- _EXERCISE AIM_
Copy out each line of the data that contains "Validate".

====== MATERIAL SHOWN ======

(* ===== verification/ClusterServers.v ===== *)
(** The servers that an endpoint is given: the methods [createDefault...ClusterServer] of
    [packages/core/src/matterbridgeEndpoint.ts] with the attributes that
    [packages/core/src/matterbridgeEndpointHelpers.ts] computes for them, the servers that
    its device types require, and its child endpoints. *)
From S2P Require Import Prelude JsValue Validate Async Ownership Deep Behaviors BehaviorFacts Endpoint EndpointFacts DeviceTypes.
From stdpp Require Import gmap strings.
#[local] Open Scope string_scope.
#[local] Open Scope Z_scope.
Import Behaviors Validate Endpoint DeviceTypes.

Module ClusterServers.
Abbreviation object := (list (string * value)) (only parsing).

(** ** Servers *)

(** [this.behaviors.require(Server.with(...features), attributes)]; matter.js adds the map
    of the features. *)
Definition server (c : string) (features : list string) (attributes : object) : World -> World :=
  require c (attributes ++ [("featureMap", Obj (map (fun f => (f, Bool true)) features))])%list.

(** A parameter with a default, products with constants, and attributes that are only there
    if some parameter is. Numbers are integers. *)
Definition param (v d : value) : value := if isUndefined v then d else v.
Definition times (n : Z) (v : value) : value := mapNum (fun x => x * n) v.
Definition given (v : value) (attributes : object) : object := if isUndefined v then [] else attributes.
Definition flags (b : bool) (names : list string) : object := map (fun k => (k, Bool b)) names.

(** *** Power *)

Definition getDefaultPowerSourceWiredClusterServer (wiredCurrentType : value) : object :=
  let wiredCurrentType := param wiredCurrentType (enum "WiredCurrentType" "Ac") in
  [("status", enum "PowerSourceStatus" "Active"); ("order", Num 0);
   ("description", Str (if bool_decide (wiredCurrentType = enum "WiredCurrentType" "Ac") then "AC Power" else "DC Power"));
   ("endpointList", Arr []); ("wiredCurrentType", wiredCurrentType)].
Definition createDefaultPowerSourceWiredClusterServer (wiredCurrentType : value) : World -> World :=
  server "PowerSource" ["wired"] (getDefaultPowerSourceWiredClusterServer wiredCurrentType).

(** Percentages are counted in halves and cut to their range; null stays null. *)
Definition halves (percent : value) : value :=
  match percent with Num n => Num (Z.min (Z.max (n * 2) 0) 200) | v => v end.
Lemma restored_servers s e l c :
  is_Some (servers (behaviors (foldl (restoreServer hash s) e l)) !! c) <-> is_Some (servers (behaviors e) !! c) \/ (c ∈ l /\ c ∈ written).
Proof.
  revert e. induction l as [|c' l IH]; intros e; cbn [foldl]; [rewrite elem_of_nil; tauto|]. rewrite IH, elem_of_cons.
  assert (H : is_Some (servers (behaviors (restoreServer hash s e c')) !! c) <-> is_Some (servers (behaviors e) !! c) \/ (c = c' /\ c ∈ written)).
  { assert (Hreq : forall c0 attrs w, is_Some (servers (require c0 attrs w) !! c) <-> is_Some (servers w !! c) \/ c = c0).
    { intros c0 attrs w. rewrite require_lookup. destruct (servers w !! c); [split; [by left|by eexists]|].
      case_bool_decide; (split; [|intros [[? ?]|?]; [done|]]); [by right|by eexists|by intros [? ?]|congruence]. }
    unfold restoreServer. destruct (String.eqb_spec c' "BridgedDeviceBasicInformation") as [->|H1]; [|destruct (String.eqb_spec c' "PowerSource") as [->|H2]].
    - cbn [setBehaviors behaviors createDefaultBridgedDeviceBasicInformationClusterServer setFields]. rewrite Hreq.
      split; intros [?|?]; [by left| |by left|by right; destruct_and?]. right. subst. split; [done|]. by left.
    - cbn [setBehaviors behaviors]. unfold createDefaultPowerSourceWiredClusterServer, server. rewrite Hreq.
      split; intros [?|?]; [by left| |by left|by right; destruct_and?]. right. subst. split; [done|]. right. by left.
    - split; [by left|]. intros [?|[-> Hw]]; [done|]. by apply list_elem_of_In in Hw as [?|[?|[]]]. }
  rewrite H. tauto.
Qed.

(** An endpoint that is written out is read back with its id, number, types, name and
    serial number, and with the same of the servers that are written; with its vendor and
    product if it is not bridged, while a bridged one loses its product id and gets the
    unique id of its other fields. *)
Theorem serialized_back (e : MatterbridgeEndpoint) (s : SerializedMatterbridgeEndpoint) :
  Constructed e -> serialize e = Some s ->
  exists e', deserialize md5 hash s = Ok e' /\ id e' = id e /\ number e' = number e /\ getDeviceTypes e' = getDeviceTypes e /\
    Forall (fun k => getField k (fields e') = getField k (fields e)) ["deviceName"; "serialNumber"] /\
    Forall (fun c => is_Some (servers (behaviors e') !! c) <-> is_Some (servers (behaviors e) !! c)) ["BridgedDeviceBasicInformation"; "PowerSource"] /\
    (servers (behaviors e) !! "BridgedDeviceBasicInformation" = None ->
      Forall (fun k => getField k (fields e') = getField k (fields e)) ["uniqueId"; "vendorId"; "vendorName"; "productId"; "productName"]) /\
    (is_Some (servers (behaviors e) !! "BridgedDeviceBasicInformation") ->
      getField "productId" (fields e') = Undefined /\
      getField "uniqueId" (fields e') = Platform.createUniqueId hash (getField "deviceName" (fields e)) (getField "serialNumber" (fields e))
        (coalesce (getField "vendorName" (fields e)) (Str "Matterbridge")) (coalesce (getField "productName" (fields e)) (Str "Matterbridge device"))).
Proof.
  intros Hc Hs. destruct (deserialize_constructed e s Hc Hs) as (base & -> & Hid & Hn & Ht & Hsv & Hf). eexists. split; [done|].
  unfold serialize in Hs. case_match; [done|]. apply (inj Some) in Hs as <-. cbn [sClusterServersId] in *.
  cbn [sPluginName sDeviceName sSerialNumber sUniqueId sVendorId sVendorName sProductId sProductName] in Hf.
  set (s := mkSerialized _ _ _ _ _ _ _ _ _ _ _ _). set (l := List.filter _ _).
  destruct (restored_same s base l) as (Hid' & Hn' & Ht'). unfold getDeviceTypes. rewrite Hid', Hn', Ht', Hid, Hn, Ht. split; [done|]. split; [done|]. split; [done|].
  assert (Hfields : fields (foldl (restoreServer hash s) base l) =
    match servers (behaviors e) !! "BridgedDeviceBasicInformation" with
    | Some _ => fields (restoreServer hash s base "BridgedDeviceBasicInformation") | None => fields base end).
  { subst l. cbn [List.filter]. by destruct (servers (behaviors e) !! "BridgedDeviceBasicInformation"), (servers (behaviors e) !! "PowerSource"). }
  rewrite Hfields. split; [|split; [|split]].
  - destruct (servers (behaviors e) !! "BridgedDeviceBasicInformation"); [cbn [restoreServer]|rewrite Hf; by repeat constructor].
    repeat constructor; cbn; by rewrite Hf.
  - apply Forall_forall. intros c Hw. rewrite restored_servers, Hsv.
    + subst l. rewrite list_elem_of_In, filter_In, bool_decide_eq_true, <- list_elem_of_In.
      split; [by intros [[? ?]|[[_ ?] _]]|]. by right.
    + by intros ->; apply list_elem_of_In in Hw as [?|[?|[]]].
    + by intros ->; apply list_elem_of_In in Hw as [?|[?|[]]].
  - intros ->. rewrite Hf. by repeat constructor.
  - intros [a ->]. cbn [restoreServer]. split; cbn; rewrite Hf; [done|]. cbn. f_equal.
    by destruct (getField "vendorName" (fields e)), (getField "productName" (fields e)).
Qed.
End Ids.

(** ** Samples *)

Definition sampleMd5 (s : jsstr) : jsstr := js "1f3870be274f6c49b3e31a0c6728957f".
Lemma sampleMd5_hex s : Forall (fun u => 48 <= u <= 57 \/ 97 <= u <= 102) (sampleMd5 s).
Proof. apply (bool_decide_unpack _). by vm_compute. Qed.

Definition plainOptions : MatterbridgeEndpointOptions := mkOptions None None None Undefined.
Definition sampleRoot : MatterbridgeEndpoint := newEndpoint sampleMd5 (bridgedNode, [powerSource]) (mkOptions (Some (js "My lamp v1.0")) (Some 3) None Undefined).
Definition sampleTree : Tree := mkTree 1 {[0%nat := sampleRoot]}.
Definition takesAll (t : Tree) (r c : nat) : bool := true.

Lemma sampleTree_WF : TreeWF sampleMd5 sampleTree.
Proof.
  intros n e He. cbn [sampleTree nodes] in He. apply lookup_singleton_Some in He as [<- <-]. split; [cbn; lia|]. split; [constructor|].
  intros i [= <-]. by vm_compute.
Qed.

======

- _EXPECTED ANSWER_
From S2P Require Import Prelude JsValue Validate Async Ownership Deep Behaviors BehaviorFacts Endpoint EndpointFacts DeviceTypes.
Import Behaviors Validate Endpoint DeviceTypes.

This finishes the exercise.